Exercise =
Your task is to repeat the data exactly, every line of it.

Given information =
(** Two nested loops enumerate quotient and remainder. *)
Lemma flat_map_seq_div_mod {A} (g : nat -> nat -> A) (n m : nat) :
  flat_map (fun i => map (g i) (seq 0 m)) (seq 0 n)
  = map (fun t => g (t / m) (t mod m)) (seq 0 (n * m)).
Proof.
  induction n as [|n IH]; [done|].
  rewrite seq_S, flat_map_app, IH; simpl. rewrite app_nil_r.
  replace (m + n * m) with (n * m + m) by lia.
  rewrite seq_app, map_app. f_equal. simpl.
  apply list_eq; intros i. rewrite !lookup_map, !lookup_seq_dec.
  destruct (decide (i < m)) as [Hi|Hi]; simpl; [|done].
  f_equal. f_equal.
  - rewrite Nat.add_comm, Nat.div_add by lia. rewrite Nat.div_small; lia.
  - rewrite Nat.add_comm, Nat.Div0.mod_add. symmetry; apply Nat.mod_small; lia.
Qed.

Lemma ndindex_unravel (s : shape3) :
  ndindex s = map (fun n => unravel n s) (seq 0 (size s)).
Proof.
  destruct s as [[a b] c]. unfold ndindex, unravel, size.
  erewrite flat_map_ext.
  2:{ intros i. apply (flat_map_seq_div_mod (fun j k => (i, j, k))). }
  rewrite (flat_map_seq_div_mod (fun i t => (i, t / c, t mod c))).
  rewrite <- Nat.mul_assoc.
  apply map_ext_in. intros n _.
  destruct (decide (c = 0)) as [->|Hc].
  { rewrite Nat.mul_0_r, !Nat.div_0_r, !Nat.mod_0_r, Nat.Div0.div_0_l, Nat.Div0.mod_0_l.
    done. }
  destruct (decide (b = 0)) as [->|Hb].
  { rewrite Nat.mul_0_l, !Nat.div_0_r, !Nat.mod_0_r. done. }
  f_equal; [f_equal|].
  - rewrite Nat.Div0.div_div. f_equal. lia.
  - rewrite (Nat.mul_comm b c), Nat.Div0.mod_mul_r.
    rewrite (Nat.mul_comm c), Nat.div_add by lia.
    rewrite (Nat.div_small (n mod c)); [lia|]. apply Nat.mod_upper_bound; lia.
  - rewrite (Nat.mul_comm b c), Nat.Div0.mod_mul_r.
    rewrite (Nat.mul_comm c), Nat.Div0.mod_add. apply Nat.Div0.mod_mod.
Qed.

Lemma length_ndindex (s : shape3) : length (ndindex s) = size s.
Proof. rewrite ndindex_unravel, length_map, length_seq. done. Qed.

Lemma lookup_ndindex (s : shape3) (n : nat) :
  n < size s -> ndindex s !! n = Some (unravel n s).
Proof.
  intros H. rewrite ndindex_unravel, lookup_map, lookup_seq0; done.
Qed.

Lemma in_bounds_spec (s : shape3) (i : index3) :
  in_bounds s i = true <->
  i.1.1 < s.1.1 /\ i.1.2 < s.1.2 /\ i.2 < s.2.
Proof.
  destruct s as [[a b] c], i as [[z y] x]; simpl.
  rewrite !andb_true_iff, !Nat.ltb_lt. tauto.
Qed.

Lemma ravel_lt (s : shape3) (i : index3) :
  in_bounds s i = true -> ravel_multi_index i s < size s.
Proof.
  rewrite in_bounds_spec. destruct s as [[a b] c], i as [[z y] x]; simpl.
  intros (Hz & Hy & Hx). simpl in *.
  assert (H1 : z * b + y + 1 <= a * b) by nia.
  assert (H2 : (z * b + y + 1) * c <= a * b * c) by (apply Nat.mul_le_mono_r; exact H1).
  nia.
Qed.

Lemma unravel_ravel (s : shape3) (i : index3) :
  in_bounds s i = true -> unravel (ravel_multi_index i s) s = i.
Proof.
  rewrite in_bounds_spec. destruct s as [[a b] c], i as [[z y] x]; simpl.
  intros (Hz & Hy & Hx). simpl in *.
  assert (Hq : ((z * b + y) * c + x) / c = z * b + y).
  { rewrite Nat.add_comm, Nat.div_add by lia. rewrite Nat.div_small; lia. }
  assert (Hr : ((z * b + y) * c + x) mod c = x).
  { rewrite Nat.add_comm, Nat.Div0.mod_add. apply Nat.mod_small; lia. }
  assert (Hz' : (z * b + y) / b = z).
  { rewrite Nat.add_comm, Nat.div_add by lia. rewrite Nat.div_small; lia. }
  assert (Hy' : (z * b + y) mod b = y).
  { rewrite Nat.add_comm, Nat.Div0.mod_add. apply Nat.mod_small; lia. }
  rewrite Hq, Hr, Hz', Hy'. done.
Qed.
(** * Inquiry intake of the tovutilab site: scoring, form validation,
      persistence and notification, embedded in Rocq.

    The Python sources are [services/models.py], [services/forms.py],
    [services/views.py], [services/admin.py] and their [core/] siblings.
    Strings are ASCII strings; the Python string primitives used by the code
    ([str.strip], [str.lower], [str.isupper], [str.split], [in],
    [re.search(r'\d')], [re.findall]) are written out below on them. *)

From Stdlib Require Import String Ascii List Arith Bool Lia DecimalString.
Import ListNotations.
Open Scope string_scope.
Open Scope nat_scope.

(** ** Python string primitives on ASCII strings *)
Module Py.

(** [str.isspace] on one character: HT, LF, VT, FF, CR, the separators
    0x1c..0x1f and the space.  The same set is [\s] of [re] on [str]. *)
Definition isspace (c : ascii) : bool :=
  let n := nat_of_ascii c in ((9 <=? n) && (n <=? 13)) || ((28 <=? n) && (n <=? 32)).

Definition isupper (c : ascii) : bool :=
  let n := nat_of_ascii c in (65 <=? n) && (n <=? 90).

Definition islower (c : ascii) : bool :=
  let n := nat_of_ascii c in (97 <=? n) && (n <=? 122).

Definition isdigit (c : ascii) : bool :=
  let n := nat_of_ascii c in (48 <=? n) && (n <=? 57).

Definition isalpha (c : ascii) : bool := isupper c || islower c.

Definition lower_char (c : ascii) : ascii :=
  if isupper c then ascii_of_nat (nat_of_ascii c + 32) else c.

(** [s.lower()] *)
Fixpoint lower (s : string) : string :=
  match s with
  | EmptyString => EmptyString
  | String c t => String (lower_char c) (lower t)
  end.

Written solution =
(** Two nested loops enumerate quotient and remainder. *)
Lemma flat_map_seq_div_mod {A} (g : nat -> nat -> A) (n m : nat) :
  flat_map (fun i => map (g i) (seq 0 m)) (seq 0 n)
  = map (fun t => g (t / m) (t mod m)) (seq 0 (n * m)).
Proof.
  induction n as [|n IH]; [done|].
  rewrite seq_S, flat_map_app, IH; simpl. rewrite app_nil_r.
  replace (m + n * m) with (n * m + m) by lia.
  rewrite seq_app, map_app. f_equal. simpl.
  apply list_eq; intros i. rewrite !lookup_map, !lookup_seq_dec.
  destruct (decide (i < m)) as [Hi|Hi]; simpl; [|done].
  f_equal. f_equal.
  - rewrite Nat.add_comm, Nat.div_add by lia. rewrite Nat.div_small; lia.
  - rewrite Nat.add_comm, Nat.Div0.mod_add. symmetry; apply Nat.mod_small; lia.
Qed.

Lemma ndindex_unravel (s : shape3) :
  ndindex s = map (fun n => unravel n s) (seq 0 (size s)).
Proof.
  destruct s as [[a b] c]. unfold ndindex, unravel, size.
  erewrite flat_map_ext.
  2:{ intros i. apply (flat_map_seq_div_mod (fun j k => (i, j, k))). }
  rewrite (flat_map_seq_div_mod (fun i t => (i, t / c, t mod c))).
  rewrite <- Nat.mul_assoc.
  apply map_ext_in. intros n _.
  destruct (decide (c = 0)) as [->|Hc].
  { rewrite Nat.mul_0_r, !Nat.div_0_r, !Nat.mod_0_r, Nat.Div0.div_0_l, Nat.Div0.mod_0_l.
    done. }
  destruct (decide (b = 0)) as [->|Hb].
  { rewrite Nat.mul_0_l, !Nat.div_0_r, !Nat.mod_0_r. done. }
  f_equal; [f_equal|].
  - rewrite Nat.Div0.div_div. f_equal. lia.
  - rewrite (Nat.mul_comm b c), Nat.Div0.mod_mul_r.
    rewrite (Nat.mul_comm c), Nat.div_add by lia.
    rewrite (Nat.div_small (n mod c)); [lia|]. apply Nat.mod_upper_bound; lia.
  - rewrite (Nat.mul_comm b c), Nat.Div0.mod_mul_r.
    rewrite (Nat.mul_comm c), Nat.Div0.mod_add. apply Nat.Div0.mod_mod.
Qed.

Lemma length_ndindex (s : shape3) : length (ndindex s) = size s.
Proof. rewrite ndindex_unravel, length_map, length_seq. done. Qed.

Lemma lookup_ndindex (s : shape3) (n : nat) :
  n < size s -> ndindex s !! n = Some (unravel n s).
Proof.
  intros H. rewrite ndindex_unravel, lookup_map, lookup_seq0; done.
Qed.

Lemma in_bounds_spec (s : shape3) (i : index3) :
  in_bounds s i = true <->
  i.1.1 < s.1.1 /\ i.1.2 < s.1.2 /\ i.2 < s.2.
Proof.
  destruct s as [[a b] c], i as [[z y] x]; simpl.
  rewrite !andb_true_iff, !Nat.ltb_lt. tauto.
Qed.

Lemma ravel_lt (s : shape3) (i : index3) :
  in_bounds s i = true -> ravel_multi_index i s < size s.
Proof.
  rewrite in_bounds_spec. destruct s as [[a b] c], i as [[z y] x]; simpl.
  intros (Hz & Hy & Hx). simpl in *.
  assert (H1 : z * b + y + 1 <= a * b) by nia.
  assert (H2 : (z * b + y + 1) * c <= a * b * c) by (apply Nat.mul_le_mono_r; exact H1).
  nia.
Qed.

Lemma unravel_ravel (s : shape3) (i : index3) :
  in_bounds s i = true -> unravel (ravel_multi_index i s) s = i.
Proof.
  rewrite in_bounds_spec. destruct s as [[a b] c], i as [[z y] x]; simpl.
  intros (Hz & Hy & Hx). simpl in *.
  assert (Hq : ((z * b + y) * c + x) / c = z * b + y).
  { rewrite Nat.add_comm, Nat.div_add by lia. rewrite Nat.div_small; lia. }
  assert (Hr : ((z * b + y) * c + x) mod c = x).
  { rewrite Nat.add_comm, Nat.Div0.mod_add. apply Nat.mod_small; lia. }
  assert (Hz' : (z * b + y) / b = z).
  { rewrite Nat.add_comm, Nat.div_add by lia. rewrite Nat.div_small; lia. }
  assert (Hy' : (z * b + y) mod b = y).
  { rewrite Nat.add_comm, Nat.Div0.mod_add. apply Nat.mod_small; lia. }
  rewrite Hq, Hr, Hz', Hy'. done.
Qed.
(** * Inquiry intake of the tovutilab site: scoring, form validation,
      persistence and notification, embedded in Rocq.

    The Python sources are [services/models.py], [services/forms.py],
    [services/views.py], [services/admin.py] and their [core/] siblings.
    Strings are ASCII strings; the Python string primitives used by the code
    ([str.strip], [str.lower], [str.isupper], [str.split], [in],
    [re.search(r'\d')], [re.findall]) are written out below on them. *)

From Stdlib Require Import String Ascii List Arith Bool Lia DecimalString.
Import ListNotations.
Open Scope string_scope.
Open Scope nat_scope.

(** ** Python string primitives on ASCII strings *)
Module Py.

(** [str.isspace] on one character: HT, LF, VT, FF, CR, the separators
    0x1c..0x1f and the space.  The same set is [\s] of [re] on [str]. *)
Definition isspace (c : ascii) : bool :=
  let n := nat_of_ascii c in ((9 <=? n) && (n <=? 13)) || ((28 <=? n) && (n <=? 32)).

Definition isupper (c : ascii) : bool :=
  let n := nat_of_ascii c in (65 <=? n) && (n <=? 90).

Definition islower (c : ascii) : bool :=
  let n := nat_of_ascii c in (97 <=? n) && (n <=? 122).

Definition isdigit (c : ascii) : bool :=
  let n := nat_of_ascii c in (48 <=? n) && (n <=? 57).

Definition isalpha (c : ascii) : bool := isupper c || islower c.

Definition lower_char (c : ascii) : ascii :=
  if isupper c then ascii_of_nat (nat_of_ascii c + 32) else c.

(** [s.lower()] *)
Fixpoint lower (s : string) : string :=
  match s with
  | EmptyString => EmptyString
  | String c t => String (lower_char c) (lower t)
  end.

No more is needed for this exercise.